Then, the formation of the segment ring r and the joining operation between the adjacent segment rings r are completed at the other end in the axial direction of the tunnel (segment rows 3A and 3B), and the lower semi-cylindrical tunnel covering body is formed. When the upper semi-cylindrical tunnel covering body R2 facing the upper half is assembled on R1, and the cylindrical tunnel covering body R is completed, the cylindrical tunnel covering body R (segment row 3A, 3B) The construction cart 7 and the rails 6 and 6 are removed from the embankment 5a, and the support member 4 installed on the foundation 2 outside the upper segment row 3B is removed.
Thereafter, the excavated soil or embankment 5c of the ground 1 is sequentially introduced from one end side to the other end side of the cylindrical tunnel covering body R by an appropriate transfer means (not shown) such as a belt conveyor. Then, it is pressed by a rolling roller or the like. The cylindrical shape is adjusted in accordance with the height of the embankment 5c in the cylindrical tunnel covering body R while observing the progress of the filling and rolling of the embankment 5c into the cylindrical tunnel covering body R. The embankment 5d is also applied to the outside of the tunnel lining body R and rolled. The support member 4 may be buried in the embankment 5d without being removed.

  Thus, when the embankment 5c is thrown into the inside of the cylindrical tunnel covering body R up to its top, the axial direction of the tunnel (cylindrical tunnel covering R) through which workers can pass near the top. A continuous space h is opened along the entire length, and an inflatable sealed filling bag G made of rubber or synthetic resin is installed in the space h, and water, bentonite, cement milk or the like is not solidified in the filling bag G The liquid segment is filled and expanded, and the top segment 3c is supported on the embankment 5c via the liquid fluid in the filling bag G. Thereby, the embankment 5a, 5c is substantially filled in the cylindrical tunnel covering body R, and when the embankment 5d is constructed on the outer peripheral side of the cylindrical tunnel covering body R, the cylindrical tunnel covering body R is filled. It is possible to prevent unnecessary stress from being generated in the lining body R through the top segment 3c. Note that the bentonite, cement milk, and other non-solidified liquid fluids and powdery fillers may be directly injected into the space h without filling the filling bag G.

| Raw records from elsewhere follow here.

(** A [FILE *] open for reading is the list of the bytes not read yet.
    [fread(ptr, 1, n, fh)] delivers [take n fh] and leaves [drop n fh]. *)
Definition pmt_read_group (fh : list Z) (buf : list Z) (buf_size : Z)
  : result Z * list Z * list Z :=
  let size_bytes := take 2 fh in
  let fh1 := drop 2 fh in
  let bytes_read := Z.of_nat (length size_bytes) in
  if negb (bytes_read =? 2) then (Err TruncatedInput, fh1, buf)
  else
    let group_size := le16 size_bytes in
    if group_size >? buf_size then (Err BufferTooSmall, fh1, buf)
    else
      let data := take (Z.to_nat group_size) fh1 in
      let fh2 := drop (Z.to_nat group_size) fh1 in
      let bytes_read := Z.of_nat (length data) in
      match memcpy buf 0 data 0 bytes_read with
      | Ok buf' =>
          if negb (bytes_read =? group_size) then (Err TruncatedInput, fh2, buf')
          else (Ok bytes_read, fh2, buf')
      | _ => (Undef, fh2, buf)
      end.

(** ** The plane reassembler *)

Definition pmt_plane_pixel (pmt_byte pmt_pixel_idx : Z) : Z :=
  let bit_mask := u8 (Z.shiftl 1 pmt_pixel_idx) in
  u8 (Z.shiftr (Z.land pmt_byte bit_mask) pmt_pixel_idx).

(** [bmp_pixel]: [pmt_row] is the offset of the row in the buffer [pmt]; the
    row is indexed as [pmt_row_t], that is [plane][byte]. *)
Definition bmp_pixel (pmt : list Z) (pmt_row : Z) (pmt_row_pixel_idx : Z) : result Z :=
  let pmt_byte_idx := Z.quot pmt_row_pixel_idx 8 in
  let pmt_pixel_idx := u8 (7 - (pmt_row_pixel_idx - pmt_byte_idx * 8)) in
  for_range 0 PMT_PLANES
    (fun pmt_plane result =>
       do pmt_byte <- load pmt (pmt_row + (pmt_plane * PMT_DECODED_ROW_PLANE_BYTES
                                           + pmt_byte_idx));
       Ok (u8 (result + Z.shiftl (pmt_plane_pixel pmt_byte pmt_pixel_idx) pmt_plane)))
    0.

(** The variables carried around the pixel loop of [convert_group_to_bmp]. *)
Record cstate : Type := mk_cstate { bmp_byte : Z; bmp_ptr : Z; bmp : list Z }.

(** The body of the pixel loop for one row. *)
Definition convert_pixel (pmt : list Z) (pmt_row : Z) (pmt_pixel_idx : Z) (s : cstate)
  : result cstate :=
  do bmp_pixel_val <- bmp_pixel pmt pmt_row pmt_pixel_idx;
  if negb (Z.rem pmt_pixel_idx 2 =? 0) then
    let bmp_byte1 := u8 (bmp_byte s + bmp_pixel_val) in
    do bmp1 <- store (bmp s) (bmp_ptr s) bmp_byte1;
    Ok (mk_cstate 0 (bmp_ptr s + 1) bmp1)
  else
    Ok (mk_cstate (u8 (bmp_byte s + Z.shiftl bmp_pixel_val 4)) (bmp_ptr s) (bmp s)).

(** The body of the row loop. *)
Definition convert_row (pmt : list Z) (bmp_group_start : Z) (row : Z) (s : cstate)
  : result cstate :=
  let pmt_row := row * PMT_DECODED_ROW_BYTES in
  let bmp_ptr0 := bmp_group_start + row * BMP_ROW_BYTES in
  for_range 0 PMT_PIXELS_PER_ROW (convert_pixel pmt pmt_row)
    (mk_cstate 0 bmp_ptr0 (bmp s)).

(** [convert_group_to_bmp]: [pmt] is the decoded group, [bmp_buf] the buffer
    that [bmp_group_start] points into.  Returns the final [bmp_ptr] and the
    buffer.  ([bmp_ptr] has no value before the first row sets it; the
    placeholder given here is never read.) *)
Definition convert_group_to_bmp (pmt : list Z) (bmp_buf : list Z) (bmp_group_start : Z)
  : result (Z * list Z) :=
  do s <- for_range 0 PMT_ROWS_PER_GROUP (convert_row pmt bmp_group_start)
            (mk_cstate 0 bmp_group_start bmp_buf);
  Ok (bmp_ptr s, bmp s).

(** ** The colour table converter *)

(** [pmt_color_table_t] is [uint8_t[16][3]] and [bmp_color_table_t] is
    [uint8_t[16][4]]; both are kept flat, row-major. *)
Definition color_entry (pmt_color_table : list Z) (i : Z) (bmp_color_table : list Z)
  : result (list Z) :=
  do t <- for_range 0 3
            (fun c t =>
               do x <- load pmt_color_table (i * 3 + (2 - c));
               store t (i * 4 + c) (Z.shiftl x 2))
            bmp_color_table;
  store t (i * 4 + 3) 0.

Definition pmt_to_bmp_color_table (pmt_color_table bmp_color_table : list Z)
  : result (list Z) :=
  for_range 0 16 (color_entry pmt_color_table) bmp_color_table.

(** ** The pipeline, [pmt_to_bmp] *)

(** The variables of [pmt_to_bmp] that the group loop changes: the input
    file, the two scratch arrays, the caller's pixel array and [end_ptr]
    (an offset into [bmp_buf]). *)
Record pstate : Type := mk_pstate {
  p_in : list Z;
  p_raw_group_buf : list Z;
  p_decoded_group_buf : list Z;
  p_bmp_buf : list Z;
  p_end_ptr : Z
}.

(** A failure seen through a different return type. *)
Definition fail_as {A B : Type} (r : result A) : result B := do _ <- r; Undef.

(** The body of the group loop.  A callee's failure is its return value
    [-1], the only negative value it returns, so [group_bytes_read < 0] and
    [decoded_bytes < 0] are the [Err] cases. *)
Definition process_group (i : Z) (s : pstate) : pstate * result unit :=
  let '(r1, in1, raw1) :=
    pmt_read_group (p_in s) (p_raw_group_buf s) PMT_DECODED_GROUP_BYTES in
  let s1 := mk_pstate in1 raw1 (p_decoded_group_buf s) (p_bmp_buf s) (p_end_ptr s) in
  match r1 with
  | Ok group_bytes_read =>
      let '(r2, dec2) :=
        pmt_decode_group raw1 group_bytes_read (p_decoded_group_buf s)
          PMT_DECODED_GROUP_BYTES in
      let s2 := mk_pstate in1 raw1 dec2 (p_bmp_buf s) (p_end_ptr s) in
      match r2 with
      | Ok decoded_bytes =>
          match convert_group_to_bmp dec2 (p_bmp_buf s) (i * BMP_GROUP_BYTES) with
          | Ok (end_ptr, bmp3) => (mk_pstate in1 raw1 dec2 bmp3 end_ptr, Ok tt)
          | r3 => (s2, fail_as r3)
          end
      | _ => (s2, fail_as r2)
      end
  | _ => (s1, fail_as r1)
  end.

  When the filling of the bank 5c into the cylindrical tunnel covering body R and the support of the top segment 3c to the bank 5c are completed, the cylindrical tunnel covering body R is moved to the outside of the cylindrical tunnel covering body R. Then, the remaining embankment 5d is applied and rolled so as to reach a predetermined height from the top (see FIG. 8). At that time, earth pressure corresponding to the thickness (height from the cylindrical tunnel lining body R) acts on the outer periphery of the cylindrical tunnel lining body R by the embankment 5d. Is already configured as a cylindrical body in which the arc-shaped segment 3 is joined and completely closed in the circumferential direction, and the embankment 5a, 5c is filled inside by rolling, so that the cylindrical tunnel The cylindrical tunnel lining body R is embedded in the embankment 5d without bending moments or useless stress acting on the segments 3 constituting the lining body R or excessive force acting on the joints between the segments 3. The Rukoto.

Next, when the construction and rolling of the embankment 5d are completed, the embankment 5c thrown into the inside of the cylindrical tunnel covering body R is cut by using a small excavator or a belt conveyor to cover the cylindrical tunnel. While discharging to the outside of the construction body R, the filling bag G is taken out, and a waterway or road is constructed inside the hollow cylindrical tunnel covering body R to complete the construction of the tunnel inside the embankment 5d. Even if the embankment 5a, 5c is removed from the inside of the cylindrical tunnel lining body R, as described above, a bending moment or unnecessary stress on the segment 3 or an unreasonable force acts on the joint portion between the segments 3. In this state, a tunnel having sufficient strength to withstand the earth pressure of the embankment 5d can be realized.
A road S or the like is constructed on the surface of the embankment 5d above the cylindrical tunnel lining body R so as to intersect the cylindrical tunnel lining body R as necessary.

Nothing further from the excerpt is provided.